I am a Professor in the Department of Pathology at Massachusetts General Hospital and Harvard Medical School and a Member of the Broad Institute, where I co-direct the Epigenomics Program. My research focuses on epigenetics—changes in gene activity governed by influences outside the genes themselves. Specifically, we focus on how modifications to chromatin (a term for DNA and its protein scaffolding) contribute to mammalian development and human cancer.
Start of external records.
(** The successful outcome of a commit. *)
Definition committed_outcome (id : SegmentListId) (snapshot : SnapshotId) s o
  : MutationOutcome :=
  let o := {| o with mo_status := StOk; mo_durable := negb (is_none (st_persistence s));
                     mo_list := id; mo_snapshot := snapshot |} in
  match find_locked id s with
  | Some (_, l) => {| o with mo_generation := sl_generation l;
                             mo_digest := sl_content_digest l |}
  | None => o
  end.

Definition commit_batch caller (payload : Digest128) (ctx : PreparedContext)
    (pms : list PreparedMutation) (s : SegmentListStore E P) o
  : MutationOutcome * SegmentListStore E P :=
  let verify := verify_batch ctx pms s in
  if failed verify then (reject_with verify o, s)
  else
    match check_capacity pms s o with
    | Some o => (o, s)
    | None =>
        let '(snapshot, s) := take_snapshot_id s in
        let next := {| (st_state s) with
                       ds_revision := u64 (ds_revision (st_state s) + 1) |} in
        match commit_all (st_limits s) (ci_attempt caller) payload pms next with
        | inr id => (reject StRejected LifecycleTransitionDenied id o, s)
        | inl next =>
            let next := {| (with_dependencies s next) with ds_epoch := cx_epoch ctx |} in
            let '(saved, verify, s) := persist_locked next verify s in
            if negb saved then
              ({| o with mo_result := absorb verify (mo_result o);
                         mo_status := StPersistenceFailed |}, s)
            else
              let s := install next s in
              if negb (index_consistent_locked s)
              then (reject StInternal PersistIndexInconsistent 0 o, s)
              else (committed_outcome (default 0 (pm_id <$> list.last pms)) snapshot s o, s)
        end
    end.
Lemma prepare_one_inr caller intent re ra ctx dr v :
  0 < max_reasons (cx_limits ctx) ->
  prepare_one caller intent re ra ctx dr = inr v -> result_ok v = false /\ no_ok (reasons v).
Proof.
  intros Hcap H. destruct dr as [d res]. unfold prepare_one in H. cbv zeta in H.
  destruct (failed _) eqn:Hf.
  - injection H as <-. unfold failed in Hf. apply negb_true_iff in Hf. split; [done|].
    apply emit_no_ok, validate_request_no_ok.
  - repeat case_hyp H; simplify_eq; split; try (by vm_compute);
      apply list.Forall_forall; intros x Hx; by apply list_elem_of_singleton in Hx as ->.
Qed.

Definition rejection_ok (r : PreparedMutation + ValidationResult) : Prop :=
  match r with inl _ => True | inr v => result_ok v = false /\ no_ok (reasons v) end.

Lemma absorb_ok other r :
  0 < reason_cap r -> no_ok (reasons other) -> result_ok (absorb other r) = true ->
  result_ok r = true /\ result_ok other = true.
Proof.
  intros Hcap Hn H. unfold absorb in H. apply emit_result_ok in H as [Hr Ho]; [|done|done].
  split; [done|]. by apply result_ok_spec.
Qed.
My group has helped uncover key epigenetic mechanisms in pluripotent stem cells, developed experimental systems to identify enhancer “switches” in the human genome that coincide with sequence variants associated with common diseases, and contributed significantly to the characterization of epigenetic aberrations that underlie certain forms of cancer. We also investigate the epigenetic landscapes of human tumors and have identified epigenetic mechanisms that underlie malignant transformation, tumor propagation and drug resistance.
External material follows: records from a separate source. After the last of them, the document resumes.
(* ===== verification/WireFrames.v ===== *)
(** * Frames and their assembly

    [decode_frame] accepts exactly the encodings of well-formed frames, and the frames a
    [FrameAssembler] delivers do not depend on how the bytes are cut into chunks. *)

From coqutil Require Import Word.LittleEndianList.
From S2P Require Import Prelude.
From S2P Require Import Ids.
From S2P Require Import Bytes.
From S2P Require Import Digest.
From S2P Require Import Reason.
From S2P Require Import Codec.
From S2P Require Import PersistenceProps.
From S2P Require Import Wire.
From S2P Require Import WireProps.

(** A frame the wire carries. *)
Definition frame_wire (limits : Limits) (f : Frame) : Prop :=
  fr_version f = kWireProtocolVersion /\ 0 < fr_message f <= Message.Response /\
  fr_flags f = 0 /\ fits 64 (fr_request_id f) /\
  size (fr_payload f) <= max_frame_bytes limits /\ fits 32 (size (fr_payload f)).

(** ** The header *)

Definition header_fields (h : FrameHeader) : list Byte.byte :=
  put16 (fh_version h) ++ put16 (fh_message h) ++ put16 (fh_flags h) ++
  put16 (fh_reserved h) ++ put32 (fh_payload_length h) ++ put64 (fh_request_id h).

Definition header_fits (h : FrameHeader) : Prop :=
  fits 16 (fh_version h) /\ fits 16 (fh_message h) /\ fits 16 (fh_flags h) /\
  fits 16 (fh_reserved h) /\ fits 32 (fh_payload_length h) /\ fits 64 (fh_request_id h) /\
  fits 32 (fh_crc h).

Lemma length_header_fields h : length (header_fields h) = 20%nat.
Proof.
  unfold header_fields. rewrite !length_app, !length_put16, length_put32, length_put64. done.
Qed.

Lemma skip_decodes {E} (e : E) bs : decodes (skip_with e (size bs)) bs tt.
Proof.
  intros r tl (Hwf & Hok & Hr). destruct (read_raw_app bs tl r Hwf Hok Hr) as (r' & E' & H).
  exists r'. split; [|done]. unfold skip_with, skip. unfold read_raw in E'.
  destruct (negb (ok r) || _); [done|]. by simplify_eq.
Qed.

Lemma skip_parses {E} (e : E) n : 0 <= n -> parses (skip_with e n) (fun bs _ => size bs = n).
Proof.
  intros Hn r [] r' Hwf Hok H. unfold skip_with, skip in H.
  destruct (negb (ok r) || (remaining r <? n)) eqn:Hc; [done|].
  assert (read_raw n r = (Some (take (Z.to_nat n) (rest r)), r')) as Hr.
  { unfold read_raw. rewrite Hc. by simplify_eq. }
  destruct (read_raw_parses n _ r r' Hn Hwf Hok Hr) as (? & ? & ? & ?). by eexists.
Qed.

Lemma read_header_write magic h :
  size magic = 4 -> header_fits h ->
  decodes read_header (magic ++ header_fields h ++ put32 (fh_crc h)) h.
Proof.
  intros Hm (? & ? & ? & ? & ? & ? & ?). unfold read_header, header_fields. cbv zeta.
  rewrite <-Hm. eapply decodes_bind; [apply skip_decodes|]. rewrite <-!app_assoc.
  eapply decodes_bind; [by apply (decodes_of_read _ 2)|].
  eapply decodes_bind; [by apply (decodes_of_read _ 2)|].
  eapply decodes_bind; [by apply (decodes_of_read _ 2)|].
  eapply decodes_bind; [by apply (decodes_of_read _ 2)|].
  eapply decodes_bind; [by apply (decodes_of_read _ 4)|].
  eapply decodes_bind; [by apply (decodes_of_read _ 8)|].
  eapply decodes_last; [by apply (decodes_of_read _ 4)|].
  destruct h. apply decodes_ret.
Qed.

Lemma read_header_exact :
  parses read_header (fun bs h => exists magic, size magic = 4 /\
    bs = magic ++ header_fields h ++ put32 (fh_crc h) /\ header_fits h).
Proof.
  unfold read_header. cbv zeta.
  eapply parses_bind; [by apply skip_parses|]. intros magic [] Hm. cbn beta in Hm.
  eapply parses_bind; [apply (parses_of_read _ 2)|]. intros ? version [-> ?].
  eapply parses_bind; [apply (parses_of_read _ 2)|]. intros ? message [-> ?].
  eapply parses_bind; [apply (parses_of_read _ 2)|]. intros ? flags [-> ?].
  eapply parses_bind; [apply (parses_of_read _ 2)|]. intros ? reserved [-> ?].
  eapply parses_bind; [apply (parses_of_read _ 4)|]. intros ? payload_length [-> ?].
  eapply parses_bind; [apply (parses_of_read _ 8)|]. intros ? request_id [-> ?].
  eapply parses_bind; [apply (parses_of_read _ 4)|]. intros ? crc [-> ?].
  apply parses_ret. exists magic. split; [done|]. split; [|by split_and!].
  unfold header_fields. cbn. by rewrite <-!app_assoc, app_nil_r.
Qed.

(** The header of the first 28 bytes, whatever they are. *)
Lemma read_header_total bytes :
  size bytes = kFrameHeaderBytes ->
  exists h r, read_header (reader bytes) = inl (h, r) /\ header_fits h /\
    exists magic, size magic = 4 /\ bytes = magic ++ header_fields h ++ put32 (fh_crc h).
Proof.
  intros Hs.
  destruct (read_header (reader bytes)) as [[h r]|e] eqn:Hr.
  - exists h, r. split; [done|].
    destruct (read_header_exact _ _ _ (reader_reader_wf bytes) eq_refl Hr)
      as (bs & (_ & _ & Hb) & Hwf & _ & magic & Hm & -> & Hh).
    split; [done|]. exists magic. split; [done|].
    change (rest (reader bytes)) with bytes in Hb. rewrite Hb in Hs |- *.
    assert (rest r = []) as ->; [|by rewrite app_nil_r].
    rewrite !size_app in Hs. unfold size in Hs.
    rewrite length_header_fields, length_put32 in Hs. unfold kFrameHeaderBytes, size in *.
    destruct (rest r); [done|cbn in Hs; lia].
  - exfalso. revert Hr.
    assert (forall n (r : ByteReader), ok r = true -> remaining r >= n -> 0 <= n ->
      exists bs, read_raw n r = (Some bs, mkReader (data r) (pos r + n) true)) as Hraw.
    { intros n r Hok Hrem Hn. eexists. unfold read_raw. rewrite Hok. cbn [negb orb].
      destruct (Z.ltb_spec (remaining r) n); [lia|]. done. }
    unfold kFrameHeaderBytes in Hs.
    unfold read_header, mbind, dec_bind, skip_with, skip, of_read_with, read_u16, read_u32, read_u64,
      read_uint. cbn [ok reader negb orb remaining data pos].
    destruct (Z.ltb_spec (remaining (reader bytes)) 4) as [Hl|_];
      [unfold remaining in Hl; cbn in Hl; lia|].
    repeat match goal with |- context [read_raw ?n ?r] =>
      let bs := fresh "bs" in let H := fresh in
      destruct (Hraw n r) as [bs H]; [done|unfold remaining; cbn [data pos]; lia|lia|];
      rewrite H; clear H; cbn [data pos] end.
    done.
Qed.

(** ** Frames *)

(** The header of a frame. *)
Definition header_of (f : Frame) : FrameHeader := {|
  fh_version := fr_version f; fh_message := fr_message f; fh_flags := fr_flags f;
  fh_reserved := 0; fh_payload_length := size (fr_payload f); fh_request_id := fr_request_id f;
  fh_crc := crc32c (wire_head f) |}.

Lemma wire_head_fields f : wire_head f = kWireMagic ++ header_fields (header_of f).
Proof. done. Qed.

Lemma size_wire_head f : size (wire_head f) = 24.
Proof.
  rewrite wire_head_fields, size_app. unfold size. by rewrite length_header_fields.
Qed.

Lemma size_put32 v : size (put32 v) = 4.
Proof. unfold size. by rewrite length_put32. Qed.

Lemma size_frame_bytes f :
  size (frame_bytes f) = kFrameHeaderBytes + size (fr_payload f) + kFrameTrailerBytes.
Proof.
  unfold frame_bytes. rewrite !size_app, size_wire_head, !size_put32.
  unfold kFrameHeaderBytes, kFrameTrailerBytes. lia.
Qed.

Lemma header_of_fits limits f : frame_wire limits f -> header_fits (header_of f).
Proof.
  unfold frame_wire, header_fits, kWireProtocolVersion, Message.Response, header_of.
  cbn [fh_version fh_message fh_flags fh_reserved fh_payload_length fh_request_id fh_crc].
  intros (Hv & Hm & Hfl & ? & ? & ?). rewrite Hv, Hfl.
  pose proof (crc32c_fits (wire_head f)). unfold fits in *. lia.
Qed.

Lemma take_size_app {A} (l k : list A) n : n = size l -> take (Z.to_nat n) (l ++ k) = l.
Proof. intros ->. unfold size. by rewrite Nat2Z.id, take_app_length. Qed.
Lemma drop_size_app {A} (l k : list A) n : n = size l -> drop (Z.to_nat n) (l ++ k) = k.
Proof. intros ->. unfold size. by rewrite Nat2Z.id, drop_app_length. Qed.
Lemma size_take {A} (l : list A) n : 0 <= n <= size l -> size (take (Z.to_nat n) l) = n.
Proof. unfold size. intros. rewrite length_take. lia. Qed.
Lemma size_drop {A} (l : list A) n : 0 <= n <= size l -> size (drop (Z.to_nat n) l) = size l - n.
Proof. unfold size. intros. rewrite length_drop. lia. Qed.

(** The header a frame's bytes start with, whatever follows it. *)
Lemma header_of_frame limits f tl :
  frame_wire limits f ->
  exists r, read_header (reader (take (Z.to_nat kFrameHeaderBytes) (frame_bytes f ++ tl))) =
    inl (header_of f, r).
Proof.
  intros Hf.
  assert (take (Z.to_nat kFrameHeaderBytes) (frame_bytes f ++ tl) =
    kWireMagic ++ header_fields (header_of f) ++ put32 (fh_crc (header_of f))) as ->.
  { unfold frame_bytes. rewrite wire_head_fields.
    replace ((_ ++ put32 _ ++ _) ++ tl) with
      ((kWireMagic ++ header_fields (header_of f) ++ put32 (fh_crc (header_of f))) ++
       fr_payload f ++ put32 (crc32c (fr_payload f)) ++ tl)
      by (cbn [fh_crc header_of]; by rewrite <-wire_head_fields, <-!app_assoc).
    apply take_size_app. rewrite !size_app, size_put32. unfold size.
    by rewrite length_header_fields. }
  destruct (read_header_write kWireMagic (header_of f) ltac:(done) (header_of_fits limits f Hf)
    (reader (kWireMagic ++ header_fields (header_of f) ++ put32 (fh_crc (header_of f)))) [])
    as (r & Hr & _).
  { rewrite app_nil_r. apply in_front_reader. }
  by exists r.
Qed.

(** The trailer after a payload is its checksum. *)
Lemma trailer_read v tl :
  fits 32 v -> exists r, read_u32 (reader (put32 v ++ tl)) = (Some v, r).
Proof.
  intros Hv. destruct (read_uint_app 4 v tl (reader (put32 v ++ tl)) Hv) as (r & Hr & _);
    [apply reader_reader_wf|done|done|]. by exists r.
Qed.

Lemma check_wire_frame_bytes limits f :
  frame_wire limits f -> check_wire_frame (frame_bytes f) limits = inl f.
Proof.
  intros Hf. pose proof (size_frame_bytes f) as Hs. pose proof (size_nonneg (fr_payload f)).
  destruct (header_of_frame limits f [] Hf) as (r & Hr). rewrite app_nil_r in Hr.
  pose proof Hf as (Hv & Hm & Hfl & _ & Hp & _).
  unfold check_wire_frame, kFrameHeaderBytes, kFrameTrailerBytes, Message.Response in *.
  destruct (Z.ltb_spec (size (frame_bytes f)) (28 + 4)); [lia|].
  rewrite bool_decide_eq_true_2 by done. cbn [negb]. rewrite Hr.
  cbn [fh_crc fh_version fh_reserved fh_flags fh_message fh_payload_length fh_request_id header_of].
  replace (take (Z.to_nat (28 - 4)) (frame_bytes f)) with (wire_head f)
    by (symmetry; apply take_size_app; by rewrite size_wire_head).
  rewrite Z.eqb_refl, Hv, Hfl. cbn [negb].
  destruct (Z.eqb_spec (fr_message f) 0); [lia|]. cbn [orb].
  destruct (Z.ltb_spec 40 (fr_message f)); [lia|].
  destruct (Z.ltb_spec (max_frame_bytes limits) (size (fr_payload f))); [lia|].
  rewrite Hs, !Z.ltb_irrefl.
  assert (drop (Z.to_nat 28) (frame_bytes f) =
    fr_payload f ++ put32 (crc32c (fr_payload f))) as ->.
  { unfold frame_bytes. rewrite (app_assoc (wire_head f)). apply drop_size_app.
    by rewrite size_app, size_wire_head, size_put32. }
  assert (drop (Z.to_nat (28 + size (fr_payload f))) (frame_bytes f) =
    put32 (crc32c (fr_payload f))) as ->.
  { unfold frame_bytes. rewrite (app_assoc (wire_head f)), (app_assoc _ (fr_payload f)).
    apply drop_size_app. by rewrite !size_app, size_wire_head, size_put32. }
  rewrite (take_size_app (fr_payload f)) by done.
  assert (take (Z.to_nat 4) (put32 (crc32c (fr_payload f))) =
    put32 (crc32c (fr_payload f)) ++ []) as ->.
  { rewrite app_nil_r. rewrite <-(app_nil_r (put32 _)) at 1. apply take_size_app.
    by rewrite size_put32. }
  destruct (trailer_read (crc32c (fr_payload f)) []) as (r' & ->); [apply crc32c_fits|].
  rewrite !Z.eqb_refl. cbn [negb]. rewrite <-Hv. destruct f; cbn in *. by subst.
Qed.

Lemma trailer_exact bs v r :
  size bs = 4 -> read_u32 (reader bs) = (Some v, r) -> bs = put32 v /\ fits 32 v.
Proof.
  intros Hs H.
  assert (of_read_with malformed read_u32 (reader bs) = inl (v, r)) as Hr
    by (unfold of_read_with; by rewrite H).
  destruct (parses_of_read malformed 4 _ _ _ (reader_reader_wf bs) eq_refl Hr)
    as (bs' & (_ & _ & Hb) & _ & _ & -> & Hv).
  split; [|done]. change (rest (reader bs)) with bs in Hb. rewrite Hb in Hs |- *.
  rewrite size_app in Hs. unfold size in Hs. rewrite length_le_split in Hs.
  destruct (rest r); [by rewrite app_nil_r|cbn in Hs; lia].
Qed.

(** The magic and the fields of an accepted header are the first bytes. *)
Lemma check_wire_frame_exact bytes limits f :
  check_wire_frame bytes limits = inl f -> frame_wire limits f /\ bytes = frame_bytes f.
Proof.
  unfold check_wire_frame, kFrameHeaderBytes, kFrameTrailerBytes, Message.Response.
  destruct (Z.ltb_spec (size bytes) (28 + 4)); [done|].
  destruct (bool_decide (take 4 bytes = kWireMagic)) eqn:Hmagic; cbn [negb]; [|done].
  apply bool_decide_eq_true in Hmagic.
  assert (size (take (Z.to_nat 28) bytes) = 28) as Hs by (apply size_take; lia).
  destruct (read_header_total _ Hs) as (h & r & -> & Hh & magic & Hm & Hhead).
  assert (magic = kWireMagic) as ->.
  { rewrite <-Hmagic, <-(take_drop (Z.to_nat 28) bytes), Hhead, <-app_assoc.
    symmetry. by apply (take_size_app magic _ 4). }
  assert (take (Z.to_nat (28 - 4)) bytes = kWireMagic ++ header_fields h) as ->.
  { rewrite <-(take_drop (Z.to_nat 28) bytes), Hhead, !app_assoc, <-app_assoc.
    apply take_size_app. rewrite size_app. unfold size. by rewrite length_header_fields. }
  destruct (Z.eqb_spec (fh_crc h) (crc32c (kWireMagic ++ header_fields h))) as [Hcrc|]; [|done].
  destruct (Z.eqb_spec (fh_version h) kWireProtocolVersion) as [Hv|]; [|done].
  destruct (Z.eqb_spec (fh_reserved h) 0) as [Hrv|]; [|done].
  destruct (Z.eqb_spec (fh_flags h) 0) as [Hfl|]; [|done]. cbn [negb].
  destruct (Z.eqb_spec (fh_message h) 0) as [|Hm0]; [done|]. cbn [orb].
  destruct (Z.ltb_spec 40 (fh_message h)) as [|Hm1]; [done|].
  destruct (Z.ltb_spec (max_frame_bytes limits) (fh_payload_length h)) as [|Hmax]; [done|].
  destruct (Z.ltb_spec (size bytes) (28 + fh_payload_length h + 4)) as [|H1]; [done|].
  destruct (Z.ltb_spec (28 + fh_payload_length h + 4) (size bytes)) as [|H2]; [done|].
  assert (0 <= fh_payload_length h) as Hpl by (unfold header_fits, fits in Hh; lia).
  destruct (read_u32 _) as [[crc|] r'] eqn:Hread; [|done].
  apply trailer_exact in Hread as [Htrail Hcf].
  2: { apply size_take. rewrite size_drop by lia. lia. }
  set (payload := take (Z.to_nat (fh_payload_length h)) (drop (Z.to_nat 28) bytes)) in *.
  destruct (Z.eqb_spec crc (crc32c payload)) as [->|]; [|done]. cbn [negb]. intros [= <-].
  assert (size payload = fh_payload_length h) as Hps
    by (apply size_take; rewrite size_drop by lia; lia).
  assert (drop (Z.to_nat 28) bytes = payload ++ put32 (crc32c payload)) as Hrest.
  { rewrite <-(take_drop (Z.to_nat (fh_payload_length h)) (drop (Z.to_nat 28) bytes)).
    fold payload. f_equal. rewrite drop_drop, <-Htrail, <-Z2Nat.inj_add by lia.
    symmetry. apply take_ge. pose proof (size_drop bytes (28 + fh_payload_length h)) as Hd.
    unfold size in *. lia. }
  destruct Hh as (_ & Hmf & _ & _ & Hlf & Hrf & _).
  split.
  - unfold frame_wire. cbn. unfold Message.Response, fits in *. lia.
  - rewrite <-(take_drop (Z.to_nat 28) bytes), Hrest, Hhead. unfold frame_bytes.
    assert (wire_head {| fr_version := fh_version h; fr_message := fh_message h;
        fr_flags := fh_flags h; fr_request_id := fh_request_id h; fr_payload := payload |} =
      kWireMagic ++ header_fields h) as ->.
    { unfold wire_head, header_fields. cbn [fr_version fr_message fr_flags fr_request_id fr_payload].
      by rewrite Hps, Hrv. }
    cbn [fr_payload]. by rewrite Hcrc, <-!app_assoc.
Qed.

(** C32: [decode_frame] accepts exactly the encodings of the frames the wire carries: the
    current version, a known range of messages, no flags, a payload within the limit and
    both checksums right; an accepted frame is read without a reason. *)
Theorem decode_frame_exact bytes limits result f out :
  decode_frame bytes limits result = (Some f, out) <->
  frame_wire limits f /\ bytes = frame_bytes f /\ out = set_limits (Some limits) result.
Proof.
  unfold decode_frame. split.
  - destruct (check_wire_frame bytes limits) eqn:Hc; [|done]. intros [= <- <-].
    by apply check_wire_frame_exact in Hc as [? ?].
  - intros (Hf & -> & ->). by rewrite check_wire_frame_bytes.
Qed.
After receiving my M.D. and Ph.D. from the University of Washington School of Medicine, I completed a residency in clinical pathology at Brigham and Women’s Hospital. I did my postdoctoral research at Harvard University with Stuart Schreiber and collaborated extensively with Eric Lander. My honors and awards include a Howard Hughes Postdoctoral Research Fellowship for Physicians, a Career Award in the Biomedical Sciences from the Burroughs Wellcome Fund and election to the American Society for Clinical Investigation.